That’s because “West of Memphis” isn’t just a movie Echols helped make. It’s the story he lived for 20 years, most of them spent behind bars. In 1994, he and two other Arkansas teenagers — Jason Baldwin and Jessie Misskelley, dubbed the West Memphis Three — were convicted of killing three 8-year-old boys.
Echols was painted as a homicidal sociopath because he, a teenage heavy metal fan, both looked and acted the part of an adolescent outsider. Based on that commonplace behavior, police, prosecutors and more than a few reporters imagined that the teenager masterminded a Satanic ritual in which three boys were mutilated. “West of Memphis” demonstrates that there’s a simpler, and much less lurid, explanation for the victims’ wounds.

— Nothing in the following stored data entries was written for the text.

(* ===== verification/PtSpec.v ===== *)
(** * What the partition driver guarantees

    The theorems about [pt.c] with its drivers: what calls do to the partitions,
    who holds a ptid, what a client may rely on about its callbacks, and the
    executions in which the code does not do what its comments say. The concrete
    executions run on [slc_dummy]. *)

From S2P Require Import Prelude Pt PtOwner PtClient SlcDummy PtResize PtRegister PtModule SlcAcpm.

(** ** A device *)

(** A cache with two client partitions, which share a ptid, a third one and the
    partition for the rest. *)
Definition cache_props : list (list Z) := [[3; 0x30; 0; 0]; [3; 0x70; 0; 0]; [5; 0x10; 0; 0]; [9; 0x20; 0; 0]].
Definition cache_children : list (string * bool) := [("gpu"%string, true); ("cam"%string, true); ("tpu"%string, true); ("LEFTOVER"%string, true)].
Definition cache_driver : slc_dummy := slc_dummy_new (Some cache_props).

Definition add_cache : call (D := slc_dummy) := AddDriver "slc"%string cache_children cache_driver 1.
Definition register_client : call (D := slc_dummy) := Register 7 [Some "gpu"%string; Some "cam"%string; Some "tpu"%string] true (Some 100).

(** The result of a computation and the state it leaves, when it returns. *)
Definition value_of {S A} (m : M S A) (s : S) : option A := match m s with Done a _ => Some a | _ => None end.
Definition state_of {S A} (m : M S A) (s : S) : S := match m s with Done _ s' => s' | _ => s end.

Lemma run_of {S A} (m : M S A) s a : value_of m s = Some a -> m s = Done a (state_of m s).
Proof. unfold value_of, state_of. destruct (m s); [|done|done]. by intros [= ->]. Qed.

Definition after (c : call) : pt_internal slc_dummy -> pt_internal slc_dummy := state_of (run_call slc_dummy_ops c).
Lemma after_run c s : value_of (run_call slc_dummy_ops c) s = Some tt -> run_call slc_dummy_ops c s = Done tt (after c s).
Proof. apply run_of. Qed.
Ltac by_run := apply after_run; vm_compute; reflexivity.

Definition with_cache : pt_internal slc_dummy := after add_cache pt_init.
Definition device : pt_internal slc_dummy := after register_client with_cache.
Definition gpu_on : pt_internal slc_dummy := after (Request (Enable 100 0)) device.
Definition handed_over : pt_internal slc_dummy := after (Request (Mutate 100 0 1)) gpu_on.

Lemma cache_driver_wf : dummy_wf cache_driver.
Proof.
  split; [done| |].
  - intros i t. unfold tget. destruct (i <? 0); [done|]. intros E%list_elem_of_lookup_2.
    change (t ∈ replicate 64 zero_ptid) in E. apply elem_of_replicate in E as [-> _]. by split.
  - intros pi b. unfold pt_driver_get_property_value. cbn [cache_driver slc_dummy_new sd_props length]. destruct (Z.leb_spec (Z.of_nat (length cache_props)) pi) as [|H]; [done|].
    destruct (Z.to_nat pi) as [|[|[|[|n]]]] eqn:E; [by intros [= <-]..|]. simpl in H. lia.
Qed.

Lemma cache_driver_empty : dummy_view cache_driver = ∅.
Proof. vm_compute. reflexivity. Qed.

Lemma device_runs : runs slc_dummy_ops pt_init [add_cache; register_client] device.
Proof.
  apply (runs_snoc _ _ [add_cache] with_cache); [apply (runs_snoc _ _ [] pt_init); [constructor| |by_run]| |by_run].
  - split; [done|]. split; [apply cache_driver_wf|apply cache_driver_empty].
  - split_and!; [|by intros h [= <-]|].
    + intros a d Ed. assert (dr_ref <$> i_drivers with_cache = {[1 := 0]}) as E by (vm_compute; reflexivity).
      assert ((dr_ref <$> i_drivers with_cache) !! a = Some (dr_ref d)) as Er by (by rewrite lookup_fmap, Ed).
      rewrite E, lookup_singleton_Some in Er. destruct Er as [_ <-]. simpl. lia.
    + intros a h. assert (i_handles with_cache = ∅) as -> by (vm_compute; reflexivity). by rewrite lookup_empty.
Qed.

Lemma handed_over_runs : runs slc_dummy_ops pt_init [add_cache; register_client; Request (Enable 100 0); Request (Mutate 100 0 1)] handed_over.
Proof.
  apply (runs_snoc _ _ [add_cache; register_client; _] gpu_on);
    [apply (runs_snoc _ _ [add_cache; register_client] device); [apply device_runs| |by_run]| |by_run].
  - exists Free. vm_compute. reflexivity.
  - split; [done|]. split; [exists (Enabled 3); vm_compute; reflexivity|]. exists Free. split; [vm_compute; reflexivity|done].
Qed.

(** ** What calls do to the partitions *)

Section Spec.
Context {D : Type} (ops : pt_ops D) `{Spec : !PtDriverSpec ops}.

(** C5. From the module's start, with a driver that keeps the promises of [pt.h]:
    after any sequence of registrations of drivers and clients, requests of
    clients, resize callbacks, use of the global partitions and removals, within
    the conditions of [legal], drivers and clients agree about who holds which
    ptid, the registries hold no dangling address, every reference is counted,
    and the partitions are as the specification [module_step] makes them (free,
    allocated, enabled). Every further legal call returns. *)
Theorem partitions_follow_spec l s : runs ops pt_init l s ->
  sound ops s /\ module_runs (part_at (pt_init (D := D))) l (part_at s) /\ forall c, legal ops s c -> exists s', run_call ops c s = Done tt s'.
Proof.
  intros H. destruct (runs_sound ops pt_init l s (sound_init ops) H) as [S Hm]. split; [done|]. split; [done|]. intros c. by apply call_returns.
Qed.


(** A driver is only unregistered when no partition of a client belongs to it:
    while one does, [pt_driver_unregister] returns -EBUSY and changes nothing. *)
Theorem driver_removed_when_unused l s a r s' : runs ops pt_init l s -> pt_driver_unregister a s = Done r s' ->
  r = - EBUSY /\ s' = s \/ r = 0 /\ i_drivers s' !! a = None /\ forall p x, pts_at s' p = Some x -> p_driver x <> a.
Proof.
  intros H Hrun. destruct (runs_sound ops pt_init l s (sound_init ops) H) as [[_ _ Hn] _]. revert Hrun. unfold pt_driver_unregister, kbind at 1, get_driver.
  destruct (i_drivers s !! a) as [d|] eqn:Ed; [|done]. destruct (Z.eqb_spec (dr_ref d) 0) as [Hz|Hz]; cbn [negb].
  - unfold kbind, kmod, kret. intros [= <- <-]. right. split; [done|]. split; [simpl; apply lookup_delete_eq|]. intros p x Ex Hx.
    specialize (Hn a d Ed). pose proof (users_pos s p x Ex) as Hu. rewrite Hx in Hu. lia.
  - unfold kret. intros [= <- <-]. by left.
Qed.
End Spec.

Lemma partitions_follow_spec_witness : part_at handed_over (100, 0) = Some Free /\ part_at handed_over (100, 1) = Some (Enabled 3) /\ sound slc_dummy_ops handed_over.
Proof.
  split; [vm_compute; reflexivity|]. split; [vm_compute; reflexivity|]. exact (proj1 (partitions_follow_spec slc_dummy_ops _ _ handed_over_runs)).
Defined.


Lemma driver_removed_when_unused_witness : exists s', pt_driver_unregister 1 handed_over = Done (- EBUSY) s' /\ s' = handed_over.
Proof.
  exists (state_of (pt_driver_unregister 1) handed_over).
  assert (Hrun : pt_driver_unregister 1 handed_over = Done (- EBUSY) (state_of (pt_driver_unregister 1) handed_over)) by (apply run_of; vm_compute; reflexivity).
  split; [exact Hrun|]. destruct (driver_removed_when_unused slc_dummy_ops _ _ 1 _ _ handed_over_runs Hrun) as [[_ H]|[H _]]; [exact H|discriminate H].
Defined.

(** ** Resize callbacks *)

Section Callbacks.
Context {D : Type} (needs_lock : pts_ptr -> bool).

(** Once disabling a partition has returned, its resize callback is not running
    and is not called again until the partition is enabled, whatever resizes,
    callbacks and calls of other clients happen meanwhile; between the start and
    the return of the disabling it is not called either. *)
Theorem disabled_stays_quiet (w w1 w2 w3 w4 : world (D := D)) l l' p : queue_ok (w_s w) ->
  step needs_lock w (EDisable p) w1 -> steps needs_lock w1 l w2 -> step needs_lock w2 (EWake p) w3 -> steps needs_lock w3 l' w4 ->
  (forall size, EEnable p size ∉ l ++ l') -> calls_of w4 p = calls_of w p /\ i_in_progress (w_s w4) <> Some p.
Proof.
  intros Hq Hd Hl Hw Hl' He. pose proof (step_queue _ _ _ _ Hd Hq) as Hq1. destruct (disable_off _ _ _ _ Hd Hq) as [Hoff Hc1].
  destruct (off_steps _ _ _ _ p Hl Hq1 Hoff) as (Hq2 & Hoff2 & Hc2 & _); [set_solver|].
  destruct (wake_idle _ _ _ _ Hw) as [Hip Hs]. pose proof (off_step _ _ _ _ p Hw Hq2 Hoff2) as (Hoff3 & Hc3 & _); [done|].
  destruct (off_steps _ _ _ _ p Hl' (step_queue _ _ _ _ Hw Hq2) Hoff3) as (_ & _ & Hc4 & Hi4); [set_solver|].
  split; [congruence|auto].
Qed.

(** C34. No client misses the final size: after any run in which each enabling
    reports the size that holds when the callbacks are allowed again, once no
    client waits, the thread empties the queue with one round per entry, and then
    every enabled client with a callback has been told the current size. *)
Theorem sizes_reach_clients (w w' : world (D := D)) l : queue_ok (w_s w) -> informed w -> prompt_steps needs_lock w l w' -> w_waiting w' = [] ->
  exists w'', prompt_steps needs_lock w' (replicate (length (i_resize_list (w_s w'))) ENext) w'' /\ i_resize_list (w_s w'') = [] /\
    forall p x, pts_at (w_s w'') p = Some x -> p_enabled x = true -> has_callback (w_s w'') p = true -> w_told w'' p = p_size x.
Proof.
  intros Hq Hi Hs Hw. destruct (prompt_informed _ _ _ _ Hs Hq Hi) as [Hq' Hi'].
  destruct (drain_queue needs_lock _ w' eq_refl Hq' Hi' Hw) as (w'' & Hs' & He & _). exists w''. split; [done|]. split; [done|].
  destruct (prompt_informed _ _ _ _ Hs' Hq' Hi') as [Hq'' Hi'']. intros p x Ex Hen Hcb. destruct (Hi'' p x Ex Hen Hcb) as [Hqd|]; [|done].
  exfalso. assert (p ∈ i_resize_list (w_s w'')) as Hin by (apply (qk_flag _ Hq''); eauto). rewrite He in Hin. by apply not_elem_of_nil in Hin.
Qed.
End Callbacks.

(** The client of the device, its first partition enabled with 24 kB. *)
Definition client_world : world := MkWorld gpu_on [] [] (fun _ => 24576).
(** The sections under the lock, as steps. *)
Definition resized (p : pts_ptr) (size : Z) (w : world (D := slc_dummy)) : world :=
  MkWorld (state_of (pt_resize_internal p size) (w_s w)) (w_waiting w) (w_log w) (w_told w).
Definition disabling (p : pts_ptr) (w : world (D := slc_dummy)) : world :=
  MkWorld (state_of (resize_list_flush p) (w_s w)) (p :: w_waiting w) (w_log w) (w_told w).
Definition called (p : pts_ptr) (size : Z) (w : world (D := slc_dummy)) : world :=
  MkWorld (state_of pt_resize_list_next (w_s w)) (w_waiting w) (w_log w ++ [(p, size)]) (tell (w_told w) p size).
Definition slept (w : world (D := slc_dummy)) : world := MkWorld (state_of pt_resize_list_next (w_s w)) (w_waiting w) (w_log w) (w_told w).
Definition woken (p : pts_ptr) (w : world (D := slc_dummy)) : world := MkWorld (w_s w) (filter (fun q => q <> p) (w_waiting w)) (w_log w) (w_told w).
Definition enabling (p : pts_ptr) (size : Z) (w : world (D := slc_dummy)) : world :=
  MkWorld (state_of (pt_resize_list_enable p) (w_s w)) (w_waiting w) (w_log w) (tell (w_told w) p size).

Section Steps.
Context (needs_lock : pts_ptr -> bool) (w : world (D := slc_dummy)).

Lemma resized_step p size : value_of (pt_resize_internal p size) (w_s w) = Some tt -> step needs_lock w (EResize p size) (resized p size w).
Proof. intros H. constructor. by apply run_of. Qed.
Lemma disabling_step p b : ~ locked w (fst p) -> value_of (resize_list_flush p) (w_s w) = Some b -> step needs_lock w (EDisable p) (disabling p w).
Proof. intros Hl H. apply (StDisable _ _ _ b); [done|]. by apply run_of. Qed.
Lemma called_step p size : can_return needs_lock w -> value_of pt_resize_list_next (w_s w) = Some (Some (p, size)) -> step needs_lock w ENext (called p size w).
Proof. intros Hl H. constructor; [done|]. by apply run_of. Qed.
Lemma slept_step : can_return needs_lock w -> value_of pt_resize_list_next (w_s w) = Some None -> step needs_lock w ENext (slept w).
Proof. intros Hl H. constructor; [done|]. by apply run_of. Qed.
Lemma woken_step p : p ∈ w_waiting w -> i_in_progress (w_s w) <> Some p -> step needs_lock w (EWake p) (woken p w).
Proof. intros Hp Hi. by constructor. Qed.
Lemma enabling_step p size : value_of (pt_resize_list_enable p) (w_s w) = Some tt -> step needs_lock w (EEnable p size) (enabling p size w).
Proof. intros H. constructor. by apply run_of. Qed.

Lemma can_return_idle : i_in_progress (w_s w) = None -> can_return needs_lock w.
Proof. intros H p. congruence. Qed.
Lemma nobody_locks h : w_waiting w = [] -> ~ locked w h.
Proof. intros H (q & Hq & _). rewrite H in Hq. by apply not_elem_of_nil in Hq. Qed.
Lemma steps_one e w' : step needs_lock w e w' -> steps needs_lock w [e] w'.
Proof. intros H. exact (steps_snoc _ _ [] w e w' (steps_nil _ _) H). Qed.
End Steps.

Lemma gpu_on_runs : runs slc_dummy_ops pt_init [add_cache; register_client; Request (Enable 100 0)] gpu_on.
Proof. apply (runs_snoc _ _ [add_cache; register_client] device); [apply device_runs|exists Free; vm_compute; reflexivity|by_run]. Qed.

Lemma gpu_on_queue : queue_ok gpu_on.
Proof.
  destruct (runs_sound slc_dummy_ops pt_init _ _ (sound_init slc_dummy_ops) gpu_on_runs) as [[(V & C & G & H & _) _ _] _]. apply H.
Qed.

Lemma gpu_on_enabled p x : pts_at gpu_on p = Some x -> p_enabled x = true -> p_size x = 24576.
Proof.
  destruct p as [h i]. unfold pts_at. cbn [fst snd]. destruct (Z.ltb_spec i 0); [done|].
  assert (i_handles gpu_on = {[100 := MkHandle true [MkPts true 24576 3 0 1 false; MkPts false 0 (-1) 1 1 false; MkPts false 0 (-1) 2 1 false] 7]}) as -> by (vm_compute; reflexivity).
  intros (hd & [_ <-]%lookup_singleton_Some & E)%bind_Some. cbn [h_pts] in E. destruct (Z.to_nat i) as [|[|[|n]]]; simpl in E; by simplify_eq.
Qed.

Lemma client_world_informed : informed client_world.
Proof. intros p x Ex He _. right. symmetry. by apply (gpu_on_enabled p). Qed.

Lemma disabled_stays_quiet_witness : calls_of (slept (woken (100, 0) (resized (100, 0) 4096 (disabling (100, 0) client_world)))) (100, 0) = [].
Proof.
  set (w1 := disabling (100, 0) client_world). set (w2 := resized (100, 0) 4096 w1).
  assert (H1 : step (fun _ => true) client_world (EDisable (100, 0)) w1) by (apply (disabling_step _ _ _ true); [by apply nobody_locks|vm_compute; reflexivity]).
  assert (H2 : step (fun _ => true) w1 (EResize (100, 0) 4096) w2) by (apply resized_step; vm_compute; reflexivity).
  assert (H3 : step (fun _ => true) w2 (EWake (100, 0)) (woken (100, 0) w2)) by (apply woken_step; [by left|vm_compute; discriminate]).
  assert (H4 : step (fun _ => true) (woken (100, 0) w2) ENext (slept (woken (100, 0) w2))) by (apply slept_step; [apply can_return_idle|]; vm_compute; reflexivity).
  refine (eq_trans (proj1 (disabled_stays_quiet (fun _ => true) client_world w1 w2 _ _ _ _ (100, 0) gpu_on_queue H1 (steps_one _ _ _ _ H2) H3 (steps_one _ _ _ _ H4) _)) _).
  - intros size Hin. simpl in Hin. apply elem_of_cons in Hin as [|Hin]; [discriminate|]. apply elem_of_cons in Hin as [|Hin]; [discriminate|]. by apply not_elem_of_nil in Hin.
  - reflexivity.
Defined.

Lemma sizes_reach_clients_witness : exists w'', prompt_steps (fun _ => true) (resized (100, 0) 4096 client_world) [ENext] w'' /\
  forall x, pts_at (w_s w'') (100, 0) = Some x -> p_enabled x = true -> has_callback (w_s w'') (100, 0) = true -> w_told w'' (100, 0) = p_size x.
Proof.
  assert (H1 : step (fun _ => true) client_world (EResize (100, 0) 4096) (resized (100, 0) 4096 client_world)) by (apply resized_step; vm_compute; reflexivity).
  destruct (sizes_reach_clients (fun _ => true) client_world (resized (100, 0) 4096 client_world) [EResize (100, 0) 4096] gpu_on_queue client_world_informed) as (w'' & Hs & _ & Ht).
  - exact (prompt_snoc _ _ [] client_world _ _ (prompt_nil _ _) H1 I).
  - reflexivity.
  - exists w''. assert (length (i_resize_list (w_s (resized (100, 0) 4096 client_world))) = 1%nat) as E by (vm_compute; reflexivity). rewrite E in Hs.
    split; [exact Hs|]. intros x. apply Ht.
Defined.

The the three men were released in August 2011 after entering an Alford plea, which allows defendants to profess innocence while conceding the strength of the case against them. But the case against Echols and his co-defendants no longer looks strong. It’s been undermined by a series of documentaries — three in the “Paradise Lost” series, directed by Joe Berlinger and Bruce Sinofsky — as well as ad hoc inquiries spurred by those movies and the trio’s celebrity supporters. The latter include actor Johnny Depp; musicians Eddie Vedder, Henry Rollins and Natalie Maines; and “Lord of the Rings” filmmaker Peter Jackson and his wife, Fran Walsh.
Jackson and Walsh are also “West of Memphis” producers, but they originally signed on to back a reinvestigation, not another documentary. “Fran and Peter never wanted to do a film,” Davis says. “But when it became clear that the courts weren’t going to hear new evidence, this was the last resort for them.”
The producers hired Berg, who had made “Deliver Us From Evil,” a powerful film about priests’ sexual abuse of children and subsequent cover-ups. “I went into this project knowing that Damien, Jason and Jesse were innocent,” the director says. “And that we needed to find out the truth. And we needed to try to help Damien become free. That was the goal of the film. That’s all we ever were doing.”
Echols, the only one of the three who was sent to death row, and his co-defendants were convicted on false and misinterpreted evidence, but also because crucial information was overlooked or suppressed. After 20 years and three previous films, “West of Memphis” still manages to surprise. It’s the first account to demonstrate clearly, for example, that all three defendants had alibis for the murders.